Rôle du Liban dans l’histoire de la soie.
Tiré du livre de l’Emir Maurice H. Chéhab - 1968
Publication de l'Université Libanaise
La Chine avait le monopole de la production du vers à soie. Sous Justinien, un moine byzantin fit sortir, dans une canne en bois de bambou dévidée, des cocons. Depuis cette production fut répandue dans tout l’empire, en Europe, et notamment au Liban, où on cultiva dans tous les villages, le mûrier, qui servait de nourriture aux vers à soie.

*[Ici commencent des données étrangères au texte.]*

(** [newer] and [older] are the events after and before [e] in one run, both newest
    first. *)
Definition rule (k : Config * bool * bool) (newer : list event) (e : event) (older : list event)
    : Prop :=
  let '(cfg, requireComplete, hook) := k in
  let lock := RollbackLockFile (Watchdog cfg) in
  match e with
  | EvWithdrawRoutes vm _ =>
      vm = MwanVMID cfg /\ vm <> LXCID (Failover cfg) /\
      exists status level kind key msg rest,
        older = EvNotify level kind key msg
                  :: EvGetBGPStatus (LXCID (Failover cfg)) (Ok status) :: rest /\
        backup_ready requireComplete status
  | EvVMStop vm _ =>
      vm = MwanVMID cfg /\
      exists contents r file rest deployTS attempts,
        older = EvWriteFile lock contents r :: EvRollingBack true
                  :: EvReadFile (RollbackStateFile (Watchdog cfg)) file :: rest /\
        AlreadyDone file deployTS = Ok (false, attempts)
  | EvVMRollback vm snap _ =>
      vm = MwanVMID cfg /\
      (exists dels l rest,
         older = dels ++ EvVMSnapshots vm l :: EvVMStatus vm (Ok false)
                   :: EvVMStop vm (Ok tt) :: rest /\ preparation vm snap dels l) /\
      (exists r rest, newer = rest ++ [EvVMStart vm r])
  | EvVMUnlock vm _ =>
      exists held rest,
        older = EvVMHasRunningTask vm (Ok false) :: EvVMLock vm (Ok held) :: rest /\
        held ∈ recoverableLocks
  | EvVMDelSnapshotForce vm name _ =>
      exists err rest,
        older = EvVMHasRunningTask vm (Ok false) :: EvVMDelSnapshot vm name (Err err) :: rest /\
        contains storageSnapshotMissingMarker err = true /\
        MatchString KnownGoodSnapRE name = true
  | EvRecoverCoordinated _ =>
      exists r o rest,
        older = EvRollingBack true :: EvVerifyWatch r
                  :: EvReadOperation (OperationRecord o) :: rest /\
        op_VMID o = MwanVMID cfg /\ operation_over (op_Status o) = false
  | EvExit => hook = true
  | _ => True
  end.

Definition rules (k : Config * bool * bool) (new : list event) : Prop :=
  forall newer e older, new = newer ++ e :: older -> rule k newer e older.

Lemma rule_mono k newer e older n o :
  rule k newer e older -> rule k (n ++ newer) e (older ++ o).
Proof.
  destruct k as [[cfg rc] hook]. destruct e; simpl; try done.
  - intros (-> & c & r' & f & rest & ts & a & -> & ?). split; [done|].
    by exists c, r', f, (rest ++ o), ts, a.
  - intros (err & rest & -> & ? & ?). exists err, (rest ++ o). done.
  - intros (-> & (dels & l & rest & -> & Hp) & (r' & rest' & ->)). split; [done|]. split.
    + exists dels, l, (rest ++ o). by rewrite <- app_assoc.
    + exists r', (n ++ rest'). by rewrite app_assoc.
  - intros (-> & ? & st & a & b & c & d & rest & -> & ?). split; [done|]. split; [done|].
    by exists st, a, b, c, d, (rest ++ o).
  - intros (held & rest & -> & ?). exists held, (rest ++ o). done.
  - intros (r' & op & rest & -> & ? & ?). by exists r', op, (rest ++ o).
Qed.

Lemma rules_nil k : rules k [].
Proof. intros n e o H. by destruct n. Qed.

Lemma app_split {A} (l1 l2 n : list A) e o :
  l1 ++ l2 = n ++ e :: o ->
  (exists o', l1 = n ++ e :: o' /\ o = o' ++ l2) \/ (exists n', n = l1 ++ n' /\ l2 = n' ++ e :: o).
Proof.
  intros H. apply app_eq_inv in H as [(k & -> & Hk)|(k & -> & ->)].
  - destruct k as [|x k]; simpl in Hk.
    + right. exists []. split; [by rewrite !app_nil_r|done].
    + injection Hk as -> ->. left. by exists k.
  - right. by exists k.
Qed.

Lemma rules_app k l1 l2 : rules k l1 -> rules k l2 -> rules k (l1 ++ l2).
Proof.
  intros H1 H2 n e o H. apply app_split in H as [(o' & Hl & ->)|(n' & -> & Hl)].
  - apply (rule_mono _ n e o' []). by apply H1.
  - rewrite <- (app_nil_r o). apply rule_mono. by apply H2.
Qed.

Lemma rules_one k e : rule k [] e [] -> rules k [e].
Proof.
  intros H n e' o Heq. destruct n as [|? [|]]; simpl in Heq; try discriminate.
  by injection Heq as <- <-.
Qed.
(* ===== verification/DeployDemo.v ===== *)
(** * A deploy operation, run

    A concrete operation on one IPv4 family in an environment where every call
    succeeds, at a fixed time; the theorems about the store and the engine are applied
    to it, and it shows one place where the code and its comments part. *)

From S2P Require Import Prelude GoStrings Effects NptPolicy Observation.
From S2P Require Import Rollback WatchdogState DeployStore DeployProps DeployEngine DeployEngineProps.

Local Open Scope Z_scope.

#[local] Instance demo_types : DistributionTypes := {
  DistributionPlan := unit; DistributionEvidence := unit }.
#[local] Instance demo_observation : ObservationOps := {
  validateOperation _ := Ok tt; requiredDistributionPassed _ _ _ := false }.
#[local] Instance demo_uuid : UUIDOps := { uuidParse s := Ok s }.

Definition noon : Z := (unix_epoch + 1700000000) * Second.

Definition demo_watch : WatchIdentity := mkWatchIdentity "mwan-deploy.service" "0f" 42.

Definition observer : Endpoint := mkEndpoint EndpointLocal 0 "host" "".

Definition demo_check (id dimension : string) : CheckSpec :=
  mkCheckSpec id dimension OperationHTTP observer FamilyIPv4 "" "" "" AddrNone "http://192.0.2.1/"
    5 60 "GET" [200] "" AddrNone [] "" "" "" [] None "".

Definition inbound : CheckSpec := demo_check "inbound" DimensionInboundApplication.
Definition downstream : CheckSpec := demo_check "downstream" DimensionDownstreamApplication.

Definition demo_result (outcome : string) (c : CheckSpec) : Result :=
  mkResult (spec_ID c) (spec_Dimension c) (spec_Operation c) (spec_Target c) "" (spec_Family c)
    observer noon AvailabilityComplete outcome "" (mkPath AddrNone AddrNone "" "" "") 200 "" [] "" None None.

Definition passing : list Result := map (demo_result OutcomePass) [inbound; downstream].

#[local] Instance demo_env : DeployEnv unit := {
  clockNow w := (noon, w);
  lockRecord w := (Ok tt, w);
  unlockRecord w := (Ok tt, w);
  statRecord w := (Ok tt, w);
  openRecord w := (Ok tt, w);
  writeRecord w := (Ok tt, w);
  writeArchive w := (Ok tt, w);
  readWatch _ w := (Ok demo_watch, w);
  getpid w := (42, w);
  randText w := ("LEASE"%string, w);
  runCheck c _ w := (demo_result OutcomePass c, w);
  startWatch _ w := (Ok tt, w);
  waitFor _ w := (Ok tt, w);
  lockRollback w := (Ok tt, w);
  unlockRollback w := (Ok tt, w);
  notifyDeploy _ _ w := (tt, w);
  resolveDeploy _ _ w := (tt, w);
}.

Definition digest : string :=
  "aaaaaaaaaaaaaaaaaaaaaaaaaaaaaaaaaaaaaaaaaaaaaaaaaaaaaaaaaaaaaaaa".
Definition demo_identity (boot : string) : Identity :=
  mkIdentity "bbbbbbbbbbbbbbbbbbbbbbbbbbbbbbbb" boot digest digest digest.

Definition demo_manifest : Manifest :=
  mkManifest "op-1" "gen-1" "100" "pre-deploy-1" (demo_identity "boot-1") (demo_identity "boot-1")
    (mkPaths "/usr/bin/mwan" "/etc/network.json" "/etc/mwan.toml") (noon + Hour) "mwan-deploy.service"
    5 5 300 2 [FamilyIPv4] [inbound; downstream]
    [mkExpectedInterruption "reboot" ["inbound"%string] 600] [inbound; downstream]
    "/etc/machine-id" "/usr/bin/mwan".

Definition demo_record : OpRecord :=
  mkOpRecord demo_manifest Armed None (mkWatchIdentity "" "" 0) "" zero_time None passing noon.

Definition demo_store : StoreConfig := mkStoreConfig "/var/lib/mwan/lock.operation" Second.

Definition empty_store : dsys unit := mkDsys Absent [] tt [].

Definition run_ops (ops : list (store_op (W:=unit))) (s : dsys unit) : dsys unit :=
  fold_left (fun s op => (run_op demo_store op s).2) ops s.

Definition granted : list (store_op (W:=unit)) :=
  [OpCreate demo_record; OpRegisterWatch "op-1" "gen-1" "mwan-deploy.service";
   OpObserve "op-1" "gen-1" passing; OpGrant "op-1" "gen-1" "reboot" (noon + 5 * Minute)].

Definition stored_status (s : dsys unit) : option (OpStatus * bool) :=
  match file s with
  | Stored r => Some (Status r, match RecLease r with Some _ => true | None => false end)
  | _ => None
  end.

Lemma run_ops_reachable ops : reachable demo_store (run_ops ops empty_store).
Proof.
  induction ops as [|op ops IH] using rev_ind; [by apply reach_start|].
  unfold run_ops. rewrite fold_left_app. by apply reach_op.
Qed.

(** An operation that granted a mutation can still be disarmed, which skips its
    restoration: once the lease is released, nothing in the record tells that one was
    granted, and the disarm succeeds, although the status is documented to end only
    operations that granted no lease. *)
Lemma disarm_after_granted_lease :
  let s1 := run_ops granted empty_store in
  let s2 := run_ops [OpRelease "op-1" "gen-1" "LEASE"; OpDisarm "op-1" "gen-1" "setup failed"] s1 in
  stored_status s1 = Some (Armed, true) /\ stored_status s2 = Some (Disarmed, false).
Proof. vm_compute. done. Qed.

Lemma reachable_records_sound_witness :
  stored_status (run_ops granted empty_store) = Some (Armed, true) /\
  exists r, file (run_ops granted empty_store) = Stored r /\ sound_record r.
Proof.
  split; [vm_compute; reflexivity|].
  destruct (reachable_records_sound demo_store _ (run_ops_reachable granted)) as (Hs & _ & _).
  destruct (file (run_ops granted empty_store)) as [| |r] eqn:E.
  - exfalso. assert (stored_status (run_ops granted empty_store) = None) as H
      by (unfold stored_status; by rewrite E). vm_compute in H. discriminate.
  - exfalso. assert (stored_status (run_ops granted empty_store) = None) as H
      by (unfold stored_status; by rewrite E). vm_compute in H. discriminate.
  - exists r. split; [reflexivity|]. apply Hs. reflexivity.
Defined.

Definition armed_store : dsys unit := mkDsys (Stored (set_UpdatedAt noon demo_record)) [] tt [].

Au milieu du VIème siècle, Beyrouth faisait déjà le commerce de la soie sur une grande échelle et possédait de nombreux métiers à tisser.
“L’influence de Colbert (1619-1683) fut décisive, il obtient le monopole du marché de la soie brute. (surtout du Liban) pour les manufactures de Lyon.” (Mgr. Jean de la Roque 1687).

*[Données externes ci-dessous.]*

(** The same for one address family; an unknown family changes nothing. *)
Definition on_family (id family : string)
    (body : ConnectionState -> FamilyState -> SM (ConnectionState * option Transition)) : SM unit :=
  c ← getStore (fun s => connections s !! id);
  match c with
  | None => mret tt
  | Some current =>
      match familyState current family with
      | None => mret tt
      | Some state =>
          r ← body current state;
          putConnection id r.1 ;;
          logOwnershipTransition id r.2
      end
  end.

Definition neqs (a b : string) : bool := negb (bool_decide (a = b)).

Definition SetLeasePersistence (id family result reason : string) : SM unit :=
  on_family id family (fun current state =>
    let previous := LeasePersistence state in
    let changed := neqs result previous || neqs reason (leasePersistenceReason state) in
    let state := set_leasePersistenceReason reason (set_LeasePersistence result state) in
    transition_if changed (set_familyState family state current) family previous result
      "persist-lease" "storage" reason clockNow).

(** [if result.At.IsZero() { result.At = s.clock.Now() }]. *)
Definition stamped (result : ApplyResult) : SM ApplyResult :=
  if is_zero (ap_At result) then
    t ← clockNow;
    mret (mkApplyResult (ap_Operation result) (ap_Dependency result) (ap_Result result) (ap_Reason result) t)
  else mret result.

Definition or_unknown (s : string) : string := if bool_decide (s = ""%string) then "unknown" else s.

Definition SetFamilyApplyResult (id family : string) (result : ApplyResult) : SM unit :=
  result ← stamped result;
  on_family id family (fun current state =>
    let previous := or_unknown (ap_Result (fs_LastApply state)) in
    let previousReason := ap_Reason (fs_LastApply state) in
    let state := set_fs_Routing (ap_Result result) (set_fs_LastApply result state) in
    transition_if (neqs (ap_Result result) previous || neqs (ap_Reason result) previousReason)
      (set_familyState family state current) family previous (ap_Result result)
      (ap_Operation result) (ap_Dependency result) (ap_Reason result) (mret (ap_At result))).
Lemma yields_add_changes c0 family changes acc :
  but_recent c0 acc.1 ->
  yields same_connections (fun r => but_recent c0 r.1) (add_changes (W:=W) family changes acc).
Proof.
  intros H. apply yields_foldM; [apply _|done|]. intros a [[[p n] op] reason] Ha.
  eapply yields_bind; [apply _|by apply yields_addTransition|]. intros r Hr. by apply yields_ret; [apply _|].
Qed.

Lemma yields_observe_transitions p c :
  yields same_connections (fun r => but_recent c r.1) (observe_transitions (W:=W) p c).
Proof.
  unfold observe_transitions. destruct (bool_decide _); [apply yields_ret; [apply _|apply but_recent_refl]|].
  eapply (yields_bind _ (fun r => but_recent c r.1)).
  { destruct (neqs _ _); [|apply yields_ret; [apply _|apply but_recent_refl]].
    eapply yields_bind; [apply _|apply yields_addTransition, but_recent_refl|]. intros r Hr.
    by apply yields_ret; [apply _|]. }
  intros acc Hacc. eapply yields_bind; [apply _|by apply yields_add_changes|]. intros acc' Hacc'.
  by apply yields_add_changes.
Qed.

(** The connection is stored with its new transitions; the others stay. *)
Definition stores id c s s' : Prop :=
  exists c', but_recent c c' /\ connections (store_ s') = <[id := c']> (connections (store_ s)).

Lemma store_observed_stores id p c s : stores id c s (store_observed (W:=W) id p c s).2.
Proof.
  change (wp (store_observed id p c) (fun _ s' => stores id c s s') s).
  unfold store_observed. apply wp_bind. eapply wp_yields; [apply yields_observe_transitions|].
  intros r s1 Hr H1. apply wp_bind. unfold wp, putConnection, updStore, modify. cbn [fst snd].
  exists r.1. split; [done|]. etransitivity.
  { apply (sat_foldM same_connections). intros [] t. apply same_log. }
  cbn. by rewrite H1.
Qed.

Lemma represents_but_recent c c' v : but_recent c c' -> represents c v -> represents c' v.
Proof. intros ->. by destruct c. Qed.

Lemma represents_delta e c v :
  stale_kind (ev_Kind e) = false -> represents c v -> SnapshotReplay e = false ->
  (if bool_decide (ev_Kind e = EvResync) then ev_Snapshot e else None) = None ->
  represents (applyObservedDelta e c) (kernel_step e v).
Proof.
  intros Hk Hr Hsr Hsn. unfold kernel_step. rewrite Hk, Hsn, Hsr.
  unfold applyObservedDelta, set_familyState, kernel_delta. cbv zeta.
  destruct v as [[m4 m6]|].
  - destruct Hr as (Hf & H4 & <- & H6 & <-).
    pose proof (appendOrReplaceAddress_view _ (addressFromEvent e) H4) as [A4 B4].
    pose proof (appendOrReplaceAddress_view _ (addressFromEvent e) H6) as [A6 B6].
    pose proof (removeAddress_view _ (ev_CIDR e) H4) as [C4 D4].
    pose proof (removeAddress_view _ (ev_CIDR e) H6) as [C6 D6].
    destruct (is_inet6 (ev_Family e)), (ev_Kind e); try discriminate; by repeat split.
  - destruct (is_inet6 (ev_Family e)), (ev_Kind e); try discriminate; exact Hr.
Qed.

“La première magnanerie au Liban fut établie en 1841 à Btater dans le chouf par Prosper Portalis (puis Nicolas, Joseph, Antoine Fortuné d’origine lyonnaise ; avant de s’installer au Liban ils avaient une maison de commerce à Alexandrie), et la seconde à Ayn Hamadé par Marc Dalek et ses associés en 1847. Ils y utilisèrent la façon de traiter le cocon à la manière européenne. Cette méthode fut répandue au Liban ; les magnaneries atteinrent le nombre de 175 et les roues à dévider 11.284. Le Liban a exporté en 1918 environ 3 millions d’okes (3.750.000 kilos) de soie. L’on peut encore admirer les belles magnaneries qui faisaient travailler la plupart des paysans libanais jusqu’à l’arrivée de la soie artificielle au XXème siècle.

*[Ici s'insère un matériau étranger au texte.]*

(* ===== verification/ManagerDemo.v ===== *)
(** * A small interface manager

    A daemon of the wan role with one module, over a clock that advances by one nanosecond a
    reading: the hypotheses of the theorems about the live state, readiness and the daemon
    hold of it. *)

From S2P Require Import Prelude GoStrings Effects NptPolicy Intent Observation BgpConfig.
From S2P Require Import Tier Notify Health WanState WanStateProps Readiness ReadinessProps Daemon DaemonProps.

Local Open Scope Z_scope.

#[local] Instance demo_types : DistributionTypes := {
  DistributionPlan := unit; DistributionEvidence := unit }.
#[local] Instance demo_world : StoreWorld Z := {
  wallNow w := (w, w + 1); CloneCheck := Ok; CloneResult := Ok }.
#[local] Instance demo_daemon_world : DaemonWorld (W := Z) := {
  openLeaseStore _ w := (None, w); leaseHas _ w := (Ok false, w); leaseSave _ _ w := (None, w);
  leaseDelete _ w := (DeleteNotExist, w); startDHCPClient _ w := (tt, w); dhcpVerifyLease w := (tt, w);
  dhcpLinkDown w := (tt, w); dhcpLinkChanged w := (tt, w); openRA w := (true, w); closeRA w := (tt, w);
  clockOf w := (w, w + 1); background := mret tt }.

(** A provider with IPv4. *)
Definition demo_family : Family := mkFamily None None [] None AddrNone None [] [] [].
Definition demo_conn : Connection :=
  mkConnection "att" "enatt" "" None RoleProvider OwnerMWAN None (Some (mkIPv4 demo_family [] None)) None "" [].

Definition fresh_store : ssys Z := mkSsys NewStore 1 [].
Definition demo_store : ssys Z := (run_store_op (OpSetConnections [demo_conn]) fresh_store).2.

(** ** The live state *)

Definition starting_path : store_op := OpSetPathReadiness "att" familyNameIPv4 starting_verdict.
Definition ready_path : store_op := OpSetPathReadiness "att" familyNameIPv4 (mkPathVerdict PathReady "" "").

Definition demo_snapshot : KernelSnapshot := mkKernelSnapshot "att" "enatt" "enatt" 2 true [] [] 5.
Definition demo_resync : KernelEvent :=
  mkKernelEvent EvResync "" "enatt" "att" "enatt" 2 5 "" false "" "" "" 0 0 0 0 0 [] "" 0 0 0 "" (Some demo_snapshot).

Lemma observation_simulates_witness :
  exists c', represents c' (Some (∅, ∅)) /\
    connections (store_ (RecordObservation demo_resync demo_store).2) = <["att"%string := c']> (connections (store_ demo_store)).
Proof.
  eapply (observation_simulates demo_resync demo_store (new_connection demo_conn) None).
  - discriminate.
  - split; constructor.
  - vm_compute. reflexivity.
  - vm_compute. discriminate.
Defined.

(** ** Readiness *)

Definition demo_member : MemberRouting := mkMemberRouting true true true false "" "" [] [] [].
Definition routed_store : ssys Z := (SetRouting 0 [("att"%string, demo_member)] demo_store).2.

(** ** The daemon *)

Definition onEnv {A} (m : M (ssys Z) A) : M (menv Z) A := fun e =>
  let '(a, l) := m (me_live e) in (a, mkMenv l (me_results e) (me_requests e)).

(** A module that publishes the routing of its member and asks for a pass on every event. *)
Definition routes_module : IfModule Z :=
  mkIfModule wanRoutes (mret InitOk) (onEnv (SetRouting 0 [("att"%string, demo_member)]) ;; mret None)
    (fun _ => modify (fun e => mkMenv (me_live e) (me_results e) ("event"%string :: me_requests e)) ;; mret None)
    (fun _ => mret None) (fun _ => mret tt) (Some (mret None)) (Some (mret tt)) None None None.

(** One that disables itself. *)
Definition disabled_module : IfModule Z :=
  mkIfModule "bgp_sessions" (mret (InitDisabled "no session")) (mret None) (fun _ => mret None) (fun _ => mret None)
    (fun _ => mret tt) (Some (mret (Some "held"%string))) None None None None.

Definition demo_config : DaemonConfig (ModuleConfig := unit) :=
  mkDaemonConfig roleWAN "enatt" [demo_conn] Second "" false false ∅ true "/run/mwan/forwarding.sock".

Definition demo_daemon : dsys (W := Z) (ModuleConfig := unit) :=
  mkDsys (mkDaemon demo_config roleWAN [routes_module; disabled_module] [] None false 0 not_forwarding)
    (mkMenv demo_store (mkShared None None) []) [].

En 1912, il y avait au Liban 183 magnaneries : 19 au Liban Nord, 5 au Mont Liban, 11 au Kesrouan, 112 au Metn, 32 au Chouf et 4 à Beyrouth. Le nombre total des Khalaqines (bacs ou éviers à dévider les cocons) était de 10.696
En 1910, l’exportation des filets de soie atteignit 254.900 kilos, notamment vers
Marseilles et Lyon. En !900, les mûriers au Liban étaient au nombre de 31.665.000 arbres. 60% des revenus du Liban provenaient de la soie. Certaines manufactures ont repris leur fonction en 1942, à l’arrivée des troupes alliées, pour le besoin urgent de la fabrication des parachutes, cela dura jusqu’en 1944.